Re: Highlighting chars in an NSTextField?
Re: Highlighting chars in an NSTextField?
- Subject: Re: Highlighting chars in an NSTextField?
- From: Fritz Anderson <email@hidden>
- Date: Thu, 26 Jan 2012 16:19:02 -0600
On 26 Jan 2012, at 1:31 PM, Clark Williams wrote:
> I have a NSTextField with a string displayed. I want to hightlight the 1st 2 chars then the next 2, then the next 2, etc.
> I tried the following code:
> but does not seem to work. At least it doesn't highlight anything.
> [currentDataTextBox setStringValue:@"AaBbCcDdEeFfGgHh"];
> NSCell* currentCell = [currentDataTextBox cell];
> NSView *currentView4Cell = [currentCell controlView];
> NSRect currentRect = [currentDataTextBox bounds];
> // guess at the points/character
> double pointsPerChar = currentRect.size.width / [[currentDataTextBox stringValue] length];
> NSLog ( @"pt/char: %f", pointsPerChar );
> currentRect.origin.x += 0.0; // bump this to change the origin in loop
> currentRect.size.width = pointsPerChar * 2.0;
> [currentCell highlight:YES withFrame:currentRect inView:currentView4Cell];
>
>
> Is this the wrong approach?
It's the wrong approach. Here are some things to work on:
1. highlight:withFrame:inView: is documented thus:
> Redraws the receiver with the specified highlight setting.
"The receiver" refers to the _whole cell._ The frame and view parameters are there because NSCells don't have their own drawing contexts, so they have to be told what the view context is, and how large the whole cell is to be. It's not for highlighting a portion of a cell.
2. "Points per character" is a concept that might, by a miracle, work for certain strings rendered in certain fonts (no, most "monospaced" fonts are _not_ safe). It's not a usable technique.
In short, don't construct or draw a highlight rectangle on your own unless your needs are _very_ particular. Text layout a ses raisons que la raison ne connait point. You probably don't need to get into it.
3. What you do instead depends on what sort of thing "currentDataTextBox" is. What class?
Actually, we don't care what class it is, because that would be choosing a tool before we know what your purpose is. Is it supposed to be editable, or static? Scrollable? Selectable? Deactivate-able? One line, or more? Decorated with things like borders?
4. By "highlight," do you mean _highlighting_ — rendering the string in some distinctive manner? Or do you mean _selecting_ — imposing user-interface state like what's copyable and where typed text will go?
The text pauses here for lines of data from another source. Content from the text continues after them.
(** ** Strings *)

Fixpoint str_map (f : ascii → ascii) (s : string) : string :=
  match s with
  | EmptyString => EmptyString
  | String a s' => String (f a) (str_map f s')
  end.

(** [s.lower()] and [s.upper()]. *)
Definition str_lower : string → string := str_map ascii_lower.
Definition str_upper : string → string := str_map ascii_upper.

(** [s.title()]: a cased character is upper-cased after an uncased one (or
    at the start) and lower-cased after a cased one. *)
Fixpoint title_go (prev_cased : bool) (s : string) : string :=
  match s with
  | EmptyString => EmptyString
  | String a s' =>
      String (if prev_cased then ascii_lower a else ascii_upper a)
             (title_go (is_cased a) s')
  end.
Definition str_title : string → string := title_go false.

(** [s.startswith(p)]. *)
Fixpoint str_startswith (s p : string) {struct p} : bool :=
  match p, s with
  | EmptyString, _ => true
  | String b p', String a s' => Ascii.eqb a b && str_startswith s' p'
  | String _ _, EmptyString => false
  end.

(** [needle in hay]: some suffix of [hay] starts with [needle]. *)
Fixpoint str_in (needle hay : string) : bool :=
  str_startswith hay needle ||
  match hay with
  | EmptyString => false
  | String _ hay' => str_in needle hay'
  end.

(** [s.endswith(suf)]: some suffix of [s] is [suf]. *)
Fixpoint str_endswith (s suf : string) : bool :=
  String.eqb s suf ||
  match s with
  | EmptyString => false
  | String _ s' => str_endswith s' suf
  end.

(** [s.endswith((suf1, ..., sufn))]. *)
Definition str_endswith_any (s : string) (sufs : list string) : bool :=
  existsb (str_endswith s) sufs.

(** [any(k in s for k in ks)]. *)
Definition str_in_any (ks : list string) (s : string) : bool :=
  existsb (λ k, str_in k s) ks.

(** The first byte of [s] is a continuation byte. *)
Definition continues (s : string) : bool :=
  match s with
  | String a _ => is_continuation a
  | EmptyString => false
  end.

(** The characters of a string, each as its bytes: what [for c in s]
    goes through. *)
Fixpoint str_chars (s : string) : list string :=
  match s with
  | EmptyString => []
  | String a s' =>
      match str_chars s' with
      | c :: cs =>
          if continues c then String a c :: cs else String a "" :: c :: cs
      | [] => [String a ""]
      end
  end.

Definition str_concat (xs : list string) : string := foldr String.append "" xs.

(** [len(s)]. *)
Definition str_len (s : string) : nat := length (str_chars s).

(** [s[:n]] for [0 <= n]. *)
Definition str_take (n : nat) (s : string) : string :=
  str_concat (take n (str_chars s)).

(** Every byte of [s] is of the ASCII range. *)
Fixpoint str_is_ascii (s : string) : bool :=
  match s with
  | EmptyString => true
  | String a s' => is_ascii a && str_is_ascii s'
  end.

(** [s.replace(old, new)].  The scan is left to right and does not look
    inside a replacement; [skip] counts the characters of a match still
    to pass over.  An empty [old] matches between any two characters and
    at both ends. *)
Fixpoint replace_go (old new : string) (skip : nat) (s : string) : string :=
  match s with
  | EmptyString => EmptyString
  | String a s' =>
      match skip with
      | S k => replace_go old new k s'
      | O =>
          if str_startswith s old
          then new +:+ replace_go old new (String.length old - 1) s'
          else String a (replace_go old new 0 s')
      end
  end.

Fixpoint interleave (new s : string) : string :=
  match s with
  | EmptyString => EmptyString
  | String a s' => String a (new +:+ interleave new s')
  end.

Definition str_replace (old new s : string) : string :=
  match old with
  | EmptyString => new +:+ interleave new s
  | String _ _ => replace_go old new 0 s
  end.

(** [sep.join(xs)]. *)
Definition str_join (sep : string) (xs : list string) : string :=
  String.concat sep xs.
5. The easiest way to do highlighting would be to work with an NSAttributedString and set and unset background-color attributes. NSTextField permits attributed content (see the methods inherited from NSControl). If you're editing, respond to controlTextDidChange: to keep the colored areas in sync.
6. For bigger, more flexible uses, use an NSTextView (be sure to read NSText, as well). It will give you scrolling, easier handling of paragraphs, and so on. If you have those very-particular needs, NSTextView will also afford you access to the whole Cocoa Text stack (look it up, and despair).